3 And you will go out through the broken places, every one going straight before her, and you will be sent into Harmon, says the Lord.
Her biriniz karşınızdaki gedikten çıkacak, Harmon'a atılacaksınız.” RAB böyle diyor.
4 Come to Beth-el and do evil; to Gilgal, increasing the number of your sins; come with your offerings every morning and your tenths every three days:
“Beytel'e gelip günah işleyin, Gilgal'a gelip daha da günah işleyin! Her sabah kurbanlarınızı, Üç günde bir de ondalıklarınızı getirin.
5 Let that which is leavened be burned as a praise-offering, let the news of your free offerings be given out publicly; for this is pleasing to you, O children of Israel, says the Lord.
Şükran sunusu olarak mayalı ekmek yakın, Gönülden verdiğiniz sunuları açıklayıp duyurun!

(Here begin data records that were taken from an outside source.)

(* ===== verification/Authz.v ===== *)
(** * Authz: the authorization matrix

    Models src/server/internal/authz/authz.go: every decision function over
    its explicit inputs, and the dispatcher [Can]. *)

From S2P Require Import Prelude Types.

Record Actor := mkActor {
  a_UserID : string;
  a_Role : Role
}.

Definition IsOrgAdmin (a : Actor) : bool := bool_decide (a_Role a = RoleAdmin).
Definition IsWorkspaceManager (a : Actor) : bool := bool_decide (a_Role a = RoleWorkspaceManager).

Definition CanUpdateOrgSettings (a : Actor) : bool := IsOrgAdmin a.
Definition CanReadAuditLog (a : Actor) : bool := IsOrgAdmin a.
Definition CanManageOrgUsers (a : Actor) : bool := IsOrgAdmin a.
Definition CanCreateWorkspace (a : Actor) : bool := IsOrgAdmin a || IsWorkspaceManager a.

Definition CanManageWorkspace (a : Actor) (wsRole : option Role) : bool :=
  IsOrgAdmin a || bool_decide (wsRole = Some RoleAdmin).

Definition CanDeployToWorkspace (a : Actor) (wsRole : option Role) (memberCanDeploy : bool) : bool :=
  if IsOrgAdmin a then true
  else match wsRole with
       | None => false
       | Some r => if bool_decide (r = RoleAdmin) then true else memberCanDeploy
       end.

Definition CanDeployPersonal (a : Actor) (ownerUserID : string) (allowUserFunctions : bool) : bool :=
  if IsOrgAdmin a then true
  else allowUserFunctions && (a_UserID a == ownerUserID).

Definition CanManageFunction (a : Actor) (ownerType : OwnerType) (ownerUserID : string)
    (wsRole : option Role) (memberCanDeploy : bool) : bool :=
  if bool_decide (ownerType = OwnerTypeWorkspace)
  then CanDeployToWorkspace a wsRole memberCanDeploy
  else IsOrgAdmin a || (a_UserID a == ownerUserID).

(** [Action] is a string type; [OtherAction] is any text but the constants. *)
Inductive Action :=
| ActionOrgSettingsUpdate
| ActionOrgUsersManage
| ActionAuditRead
| ActionWorkspaceCreate
| ActionWorkspaceManage
| ActionWorkspaceDeploy
| ActionPersonalDeploy
| ActionFunctionManage
| OtherAction (text : string).

Record Target := mkTarget {
  AllowUserFunctions : bool;
  WorkspaceRole : option Role;
  MemberCanDeploy : bool;
  t_OwnerType : OwnerType;
  OwnerUserID : string
}.

Definition Can (a : Actor) (action : Action) (t : Target) : bool :=
  match action with
  | ActionOrgSettingsUpdate => CanUpdateOrgSettings a
  | ActionOrgUsersManage => CanManageOrgUsers a
  | ActionAuditRead => CanReadAuditLog a
  | ActionWorkspaceCreate => CanCreateWorkspace a
  | ActionWorkspaceManage => CanManageWorkspace a (WorkspaceRole t)
  | ActionWorkspaceDeploy => CanDeployToWorkspace a (WorkspaceRole t) (MemberCanDeploy t)
  | ActionPersonalDeploy => CanDeployPersonal a (OwnerUserID t) (AllowUserFunctions t)
  | ActionFunctionManage =>
      CanManageFunction a (t_OwnerType t) (OwnerUserID t) (WorkspaceRole t) (MemberCanDeploy t)
  | OtherAction _ => false
  end.

(** ** The order on privileges *)

(** [t'] grants at least what [t] grants: more settings on, a workspace role at
    least as strong, the same owner. *)
Definition role_le (r r' : option Role) : Prop :=
  match r, r' with
  | None, _ => True
  | Some RoleAdmin, Some RoleAdmin => True
  | Some RoleAdmin, _ => False
  | Some _, Some _ => True
  | Some _, None => False
  end.

Definition target_le (t t' : Target) : Prop :=
  Bool.le (AllowUserFunctions t) (AllowUserFunctions t')
  /\ role_le (WorkspaceRole t) (WorkspaceRole t')
  /\ Bool.le (MemberCanDeploy t) (MemberCanDeploy t')
  /\ t_OwnerType t = t_OwnerType t' /\ OwnerUserID t = OwnerUserID t'.

(** [a'] acts for the same user with at least [a]'s organization role. *)
Definition org_rank (r : Role) : Z :=
  match r with RoleAdmin => 2 | RoleWorkspaceManager => 1 | RoleMember => 0 end.
Definition actor_le (a a' : Actor) : Prop :=
  a_UserID a = a_UserID a' /\ org_rank (a_Role a) <= org_rank (a_Role a').

(** ** Properties *)

(** The matrix is monotone: raising the organization role, the workspace
    role or the settings never withdraws a permission. *)
Theorem can_monotone a a' action t t' (Ha : actor_le a a') (Ht : target_le t t') :
  Bool.le (Can a action t) (Can a' action t').
Proof.
  destruct a as [u r], a' as [u' r'], t as [au wr md ot ou], t' as [au' wr' md' ot' ou'].
  destruct Ha as [Hu Hr], Ht as (H1 & H2 & H3 & H4 & H5); simpl in *; subst.
  unfold Bool.le. case_goal; [|done]. revert E.
  destruct action; simpl; try done;
    unfold CanUpdateOrgSettings, CanReadAuditLog, CanManageOrgUsers, CanCreateWorkspace,
      CanManageWorkspace, CanDeployPersonal, CanManageFunction, CanDeployToWorkspace,
      IsOrgAdmin, IsWorkspaceManager; simpl;
    destruct r, r', wr as [[]|], wr' as [[]|], au, au', md, md', ot'; simpl in *; try done; lia.
Qed.

Lemma can_monotone_witness :
  Bool.le (Can (mkActor "u" RoleMember) ActionWorkspaceDeploy
             (mkTarget false (Some RoleMember) true OwnerTypeWorkspace ""))
          (Can (mkActor "u" RoleWorkspaceManager) ActionWorkspaceDeploy
             (mkTarget false (Some RoleAdmin) true OwnerTypeWorkspace "")).
Proof. apply can_monotone; repeat split; done. Defined.

(** Who is allowed what, by role: an organization admin every named
    action; anybody else no organization-wide action; a workspace manager
    beyond a member only the creation of workspaces; and a caller outside a
    workspace nothing in it. *)
Theorem can_by_role a t :
  (forall action, (forall text, action <> OtherAction text) ->
     a_Role a = RoleAdmin -> Can a action t = true)
  /\ (a_Role a <> RoleAdmin ->
      Can a ActionOrgSettingsUpdate t = false /\ Can a ActionOrgUsersManage t = false
      /\ Can a ActionAuditRead t = false
      /\ (Can a ActionWorkspaceCreate t = true <-> a_Role a = RoleWorkspaceManager)
      /\ (WorkspaceRole t = None ->
          Can a ActionWorkspaceManage t = false /\ Can a ActionWorkspaceDeploy t = false
          /\ (t_OwnerType t = OwnerTypeWorkspace -> Can a ActionFunctionManage t = false))
      /\ (t_OwnerType t = OwnerTypeUser ->
          (Can a ActionFunctionManage t = true <-> a_UserID a = OwnerUserID t)))
  /\ (forall action, a_Role a = RoleWorkspaceManager -> action <> ActionWorkspaceCreate ->
      Can a action t = Can (mkActor (a_UserID a) RoleMember) action t).
Proof.
  destruct a as [u r], t as [au wr md ot ou]; simpl.
  split_and!.
  - intros [] Ho ->; try done; [by destruct ot|by destruct (Ho text)].
  - intros Hr. destruct r; [done|..]; simpl; split_and!; try done;
      try (intros ->; split_and!; try done; by intros ->);
      intros ->; unfold CanManageFunction, IsOrgAdmin; simpl; apply String.eqb_eq.
  - intros [] -> Hne; simpl; try done.
Qed.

Çünkü bundan hoşlanıyorsunuz, ey İsrailliler.” Egemen RAB böyle diyor.
6 But in all your towns I have kept food from your teeth, and in all your places there has been need of bread: and still you have not come back to me, says the Lord.
“Bütün kentlerinizde açlıktan nefesiniz koktu, Bulunduğunuz her yerde size kıtlık verdim, Yine de bana dönmediniz.” RAB böyle diyor.

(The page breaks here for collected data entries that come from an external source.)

(* ===== verification/Settings.v ===== *)
(** * Settings: the organization and workspace settings documents

    Models src/server/internal/settings/settings.go. The text of a JSON
    document is read and written by a parameter; decoding a document into a
    struct the way [encoding/json] does it (onto the defaults, unknown keys
    ignored, absent keys left alone, [omitempty]) is modelled here. *)

From S2P Require Import Prelude GoNum Policy Bundle.

(** ** JSON documents *)

#[local] Set Warnings "-register-all".

Inductive json :=
| JNull
| JBool (b : bool)
| JInt (n : Z)
| JFloat (text : string)
| JStr (s : string)
| JArr (l : list json)
| JObj (l : list (string * json)).

(** Documents that print without loss: an encoder replaces the bytes of a string
    that are not UTF-8. *)
Fixpoint json_ok (j : json) : bool :=
  match j with
  | JNull | JBool _ | JInt _ => true
  | JFloat _ => false
  | JStr s => ValidString s
  | JArr l => forallb json_ok l
  | JObj l => forallb (fun kv => ValidString kv.1 && json_ok kv.2) l
  end.

(** The text codec of [encoding/json]. *)
Class JsonText := {
  json_parse : string -> option json;
  json_print : json -> string;
  json_parse_print j : json_ok j = true -> json_parse (json_print j) = Some j;
  json_print_nonempty j : json_print j <> ""
}.

(** A field of a struct: every key of the object that names it (case is
    folded) sets it in turn; [null] leaves it alone; a value of another kind
    fails. *)
Definition dec_string (cur : string) (j : json) : option string :=
  match j with JStr s => Some s | JNull => Some cur | _ => None end.
Definition dec_bool (cur : bool) (j : json) : option bool :=
  match j with JBool b => Some b | JNull => Some cur | _ => None end.
Definition dec_int (cur : Z) (j : json) : option Z :=
  match j with
  | JInt n => if (min_int64 <=? n) && (n <=? max_int64) then Some n else None
  | JNull => Some cur
  | _ => None
  end.
Definition dec_strings (cur : list string) (j : json) : option (list string) :=
  match j with
  | JArr l => mapM (dec_string "") l
  | JNull => Some []
  | _ => None
  end.

Section JsonFields.
Context {U : UnicodeTables}.

Fixpoint field {A : Type} (name : string) (dec : A -> json -> option A) (cur : A)
    (kvs : list (string * json)) : option A :=
  match kvs with
  | [] => Some cur
  | (k, v) :: rest =>
      if equal_fold k name then
        match dec cur v with Some cur => field name dec cur rest | None => None end
      else field name dec cur rest
  end.

Definition dec_object {A : Type} (dec : A -> list (string * json) -> option A) (cur : A) (j : json)
    : option A :=
  match j with JObj kvs => dec cur kvs | JNull => Some cur | _ => None end.
End JsonFields.

(** [omitempty]. *)
Definition opt_str (k s : string) : list (string * json) :=
  if s == "" then [] else [(k, JStr s)].
Definition opt_int (k : string) (n : Z) : list (string * json) :=
  if n =? 0 then [] else [(k, JInt n)].
Definition opt_strs (k : string) (l : list string) : list (string * json) :=
  match l with [] => [] | _ => [(k, JArr (map JStr l))] end.

(** ** The settings types *)

Record SFetchPolicy := mkSFetchPolicy {
  sf_Mode : string;
  sf_Allow : list string
}.

(** [FetchPolicy.Policy]. *)
Inductive SettingsErr := SErrFetchMode | SErrPattern (e : PatternErr) | SErrParse.

Record Limits := mkLimits {
  InvokeTimeoutMax : string;
  MemoryMax : Z;
  BundleUnpackedMax : Z
}.

Record Org := mkOrg {
  Language : string;
  org_AllowUserFunctions : bool;
  AllowNodejsCompat : bool;
  DefaultVisibility : string;
  MaxVisibility : string;
  org_FetchPolicy : SFetchPolicy;
  org_Limits : Limits;
  ExtraIDTokenAudiences : list string;
  SessionDurationSeconds : Z;
  LogRetentionDays : Z;
  RequireApproval : bool;
  MaxFunctionsPerUser : Z;
  OpenMode : bool;
  ExposeCallerIdentity : bool;
  McpEnabled : bool
}.

Record WorkspaceSettings := mkWorkspaceSettings {
  ws_FetchPolicy : SFetchPolicy;
  ws_DefaultVisibility : string;
  ws_MaxVisibility : string;
  ws_MemberCanDeploy : bool;
  MaxFunctionsPerMember : Z
}.

Definition DefaultLogRetentionDays : Z := 7.

Definition DefaultOrg : Org :=
  mkOrg "en" true true "org" "public" (mkSFetchPolicy "deny" [])
    (mkLimits "60s" (Z.shiftl 256 20) MaxUnpackedBytes) [] 0 DefaultLogRetentionDays
    false 0 false false true.

Definition DefaultWorkspace : WorkspaceSettings :=
  mkWorkspaceSettings (mkSFetchPolicy "allow-all" []) "" "" true 0.

Definition IsLanguage (language : string) : bool := (language == "en") || (language == "ja").

Definition EffectiveLanguage (userLanguage orgLanguage : string) : string :=
  if IsLanguage userLanguage then userLanguage
  else if IsLanguage orgLanguage then orgLanguage
  else "en".

Section Documents.
Context {U : UnicodeTables}.

Fixpoint settings_patterns (l : list string) : result SettingsErr (list Pattern) :=
  match l with
  | [] => Ok []
  | s :: rest =>
      match ParsePattern s with
      | Err e => Err (SErrPattern e)
      | Ok p => let! ps := settings_patterns rest in Ok (p :: ps)
      end
  end.

Definition FetchPolicy_Policy (f : SFetchPolicy) : result SettingsErr FetchPolicy :=
  match ParseFetchMode (sf_Mode f) with
  | None => Err SErrFetchMode
  | Some mode => let! ps := settings_patterns (sf_Allow f) in Ok (mkFetchPolicy mode ps)
  end.

(** [json.Unmarshal] into each struct, on top of a value of it. *)
Definition dec_fetch (cur : SFetchPolicy) (kvs : list (string * json)) : option SFetchPolicy :=
  match field "mode" dec_string (sf_Mode cur) kvs, field "allow" dec_strings (sf_Allow cur) kvs with
  | Some m, Some a => Some (mkSFetchPolicy m a)
  | _, _ => None
  end.

Definition dec_limits (cur : Limits) (kvs : list (string * json)) : option Limits :=
  match field "invoke_timeout_max" dec_string (InvokeTimeoutMax cur) kvs,
        field "memory_max" dec_int (MemoryMax cur) kvs,
        field "bundle_unpacked_max" dec_int (BundleUnpackedMax cur) kvs with
  | Some t, Some m, Some b => Some (mkLimits t m b)
  | _, _, _ => None
  end.

Definition dec_org (o : Org) (kvs : list (string * json)) : option Org :=
  match field "language" dec_string (Language o) kvs,
        field "allow_user_functions" dec_bool (org_AllowUserFunctions o) kvs,
        field "allow_nodejs_compat" dec_bool (AllowNodejsCompat o) kvs,
        field "default_visibility" dec_string (DefaultVisibility o) kvs,
        field "max_visibility" dec_string (MaxVisibility o) kvs,
        field "fetch_policy" (dec_object dec_fetch) (org_FetchPolicy o) kvs,
        field "limits" (dec_object dec_limits) (org_Limits o) kvs,
        field "extra_id_token_audiences" dec_strings (ExtraIDTokenAudiences o) kvs with
  | Some lang, Some auf, Some anc, Some dv, Some mv, Some fp, Some lim, Some aud =>
      match field "session_duration_seconds" dec_int (SessionDurationSeconds o) kvs,
            field "log_retention_days" dec_int (LogRetentionDays o) kvs,
            field "require_approval" dec_bool (RequireApproval o) kvs,
            field "max_functions_per_user" dec_int (MaxFunctionsPerUser o) kvs,
            field "open_mode" dec_bool (OpenMode o) kvs,
            field "expose_caller_identity" dec_bool (ExposeCallerIdentity o) kvs,
            field "mcp_enabled" dec_bool (McpEnabled o) kvs with
      | Some sd, Some lr, Some ra, Some mf, Some om, Some ec, Some mcp =>
          Some (mkOrg lang auf anc dv mv fp lim aud sd lr ra mf om ec mcp)
      | _, _, _, _, _, _, _ => None
      end
  | _, _, _, _, _, _, _, _ => None
  end.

7 And I have kept back the rain from you, when it was still three months before the grain-cutting: I sent rain on one town and kept it back from another: one part was rained on, and the part where there was no rain became a waste.
“Hasat mevsimine daha üç ay varken, Sizden yağmuru da esirgedim. Bir kente yağmur yağdırdım, Öbürüne yağdırmadım. Bir tarla yağmur aldı, Öteki almayıp kurudu.
8 So two or three towns went wandering to one town looking for water, and did not get enough: and still you have not come back to me, says the Lord.
Su bulmak için Kent kent sersemce dolaştınız; Suya doyamadınız, Yine de bana dönmediniz.” RAB böyle diyor.
9 I have sent destruction on your fields by burning and disease: the increase of your gardens and your vine-gardens, your fig-trees and your olive-trees, has been food for worms: and still you have not come back to me, says the Lord.
“Samyeli ve küfle sizi cezalandırdım, Mahvettim bağlarınızı, bahçelerinizi, İncir ve zeytin ağaçlarınızı çekirge yedi, Yine de bana dönmediniz.” RAB böyle diyor.
10 I have sent disease among you, as it was in Egypt: I have put your young men to the sword, and have taken away your horses; I have made the evil smell from your tents come up to your noses: and still you have not come back to me, says the Lord.
“Mısır'da olduğu gibi Aranıza salgın hastalık gönderdim, Kılıçtan geçirdim yiğitlerinizi, Atlarınızı düşmanlarınıza verdim, Ordugahınızın pis kokusunu burunlarınıza doldurdum; Yine de bana dönmediniz.” RAB böyle diyor.
11 And I have sent destruction among you, as when God sent destruction on Sodom and Gomorrah, and you were like a burning stick pulled out of the fire: and still you have not come back to me, says the Lord.
“Sodom ve Gomora'yı altüst ettiğim gibi, Altüst ettim içinizden bazılarını. Ateşten kurtarılan yanık odun parçasına döndünüz, Yine de yönelmediniz bana.” RAB böyle diyor.
12 So this is what I will do to you, O Israel: and because I will do this to you, be ready for a meeting with your God, O Israel.
“Bu yüzden sana şunu yapacağım, ey İsrail. Yapacaklarım için Tanrın'ı karşılamaya hazırlan, ey İsrail!”
13 For see, he who gave form to the mountains and made the wind, giving knowledge of his purpose to man, who makes the morning dark, and is walking on the high places of the earth: the Lord, the God of armies, is his name.
Çünkü dağlara biçim veren, Rüzgarı yaratan, düşüncelerini insana bildiren, Şafağı karanlığa çeviren, Dünyanın yüksek yerlerine ayak basan işte O'dur, O'nun adı RAB, Her Şeye Egemen Tanrı'dır.